(Data under study begins)

(** C2 on the code: the two decimals are never trimmed and a zero units
    part is not printed.  For 3.10 the output is ["3.10"], for 3.00 it is
    ["3.00"], for -2.5 it is ["-2.50"] and for 0.0 it is [".00"]. *)
Theorem utils_float_to_char_keeps_trailing_zeros :
  (f32_lit 310 100 = S754_finite false 13002342 (-22)
   ∧ f32_of_int 3 = S754_finite false 12582912 (-22)
   ∧ f32_lit (-25) 10 = S754_finite true 10485760 (-22)
   ∧ f32_of_int 0 = S754_zero false)
  ∧ (∀ out : list Z, (20 <= length out)%nat →
       utils_float_to_char (f32_lit 310 100) out
       = Some (16, bytes_of_string "3.10" ++ replicate 16 0 ++ drop 20 out))
  ∧ (∀ out : list Z, (20 <= length out)%nat →
       utils_float_to_char (f32_of_int 3) out
       = Some (16, bytes_of_string "3.00" ++ replicate 16 0 ++ drop 20 out))
  ∧ (∀ out : list Z, (20 <= length out)%nat →
       utils_float_to_char (f32_lit (-25) 10) out
       = Some (15, bytes_of_string "-2.50" ++ replicate 15 0 ++ drop 20 out))
  ∧ (∀ out : list Z, (20 <= length out)%nat →
       utils_float_to_char (f32_of_int 0) out
       = Some (17, bytes_of_string ".00" ++ replicate 17 0 ++ drop 20 out)).
Proof.
  split; [repeat split; vm_compute; reflexivity|].
  split; [float_text 10 3|].
  split; [float_text 0 3|].
  split; [float_text 50 2|float_text 0 0].
Qed.

Lemma utils_float_to_char_keeps_trailing_zeros_witness :
  utils_float_to_char (f32_lit 310 100) (replicate 20 7)
  = Some (16, [51; 46; 49; 48] ++ replicate 16 0)
  ∧ utils_float_to_char (f32_of_int 0) (replicate 20 7)
  = Some (17, [46; 48; 48] ++ replicate 17 0).
Proof.
  destruct utils_float_to_char_keeps_trailing_zeros as (_ & H1 & _ & _ & H4).
  split.
  - apply (H1 (replicate 20 7)). simpl; lia.
  - apply (H4 (replicate 20 7)). simpl; lia.
Defined.

(** A rounded result has the sign it was given. *)
Lemma binary_round_aux_sign sx mx ex lx :
  match binary_round_aux 24 128 sx mx ex lx with
  | S754_finite s _ _ | S754_zero s | S754_infinity s => s = sx
  | S754_nan => True
  end.
Proof.
  unfold binary_round_aux.
  destruct (shr_fexp 24 128 mx ex lx) as [mrs e'].
  destruct (shr_fexp 24 128 _ e' loc_Exact) as [mrs' e''].
  destruct (shr_m mrs'); [done| |done].
  by destruct (Z.leb _ _).
Qed.

Lemma f32_to_s16_nonneg x t :
  match x with S754_finite true _ _ => False | _ => True end →
  f32_to_s16 x = Some t → 0 <= t.
Proof.
  unfold f32_to_s16, f32_trunc.
  destruct x as [s|s| |[|] m e]; try done; intros _.
  - rewrite bind_Some. case_decide; [|done]. intros [= <-]. done.
  - rewrite bind_Some. case_decide; [|done]. intros [= <-].
    case_decide.
    + assert (0 < 2 ^ e) by (apply Z.pow_pos_nonneg; lia). nia.
    + apply Z.div_pos; [lia|]. apply Z.pow_pos_nonneg; lia.
Qed.

Lemma f32_mul_same_sign s m e m' e' :
  match f32_mul (S754_finite s m e) (S754_finite s m' e') with
  | S754_finite true _ _ => False
  | _ => True
  end.
Proof.
  unfold f32_mul, SFmul.
  pose proof (binary_round_aux_sign (xorb s s) (Z.pos (m * m')) (e + e')
                loc_Exact) as H.
  destruct (binary_round_aux _ _ _ _ _ _) as [| | |[|] ? ?]; try done.
  by destruct s.
Qed.










(** * Further properties *)

(** ** The reverser on every length *)

Lemma store_out (s : list Z) i v :
  Z.of_nat (length s) <= i → store s i v = None.
Proof. intros; unfold store; rewrite decide_False; [done|lia]. Qed.

(** An iteration whose upper index is outside the buffer faults. *)
Lemma reverse_loop_fault (s : list Z) i j :
  i < j → Z.of_nat (length s) <= j → reverse_loop s i j = None.
Proof.
  intros Hij Hj. rewrite reverse_loop_eq, decide_True by done.
  rewrite (load_out s j) by done. by destruct (load s i).
Qed.

(** [utils_reverse] on every length of type [uint32_t]. *)
Lemma utils_reverse_cases (s : list Z) (len : Z) :
  0 <= len < 2^32 → Z.of_nat (length s) < 2^32 →
  utils_reverse s len =
  if decide (len = 1) then Some s
  else if decide (1 <= len <= Z.of_nat (length s))
       then Some (reverse (take (Z.to_nat len) s) ++ drop (Z.to_nat len) s)
       else None.
Proof.
  intros Hlen Hs. destruct (decide (len = 1)) as [->|H1].
  - unfold utils_reverse. change (u32 (1 - 1)) with 0.
    by rewrite reverse_loop_eq, decide_False by lia.
  - destruct (decide (1 <= len <= Z.of_nat (length s))) as [Hin|Hout].
    + apply utils_reverse_spec; lia.
    + unfold utils_reverse. destruct (decide (len = 0)) as [->|H0].
      * change (u32 (0 - 1)) with (2^32 - 1). apply reverse_loop_fault; lia.
      * rewrite u32_small by lia. apply reverse_loop_fault; lia.
Qed.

(Data under study ends)

*To do*
Print only the lines from the one with "by rewrite reverse_loop_eq, decide_False" to the end of the records, both included.

*Answer*
    by rewrite reverse_loop_eq, decide_False by lia.
  - destruct (decide (1 <= len <= Z.of_nat (length s))) as [Hin|Hout].
    + apply utils_reverse_spec; lia.
    + unfold utils_reverse. destruct (decide (len = 0)) as [->|H0].
      * change (u32 (0 - 1)) with (2^32 - 1). apply reverse_loop_fault; lia.
      * rewrite u32_small by lia. apply reverse_loop_fault; lia.
Qed.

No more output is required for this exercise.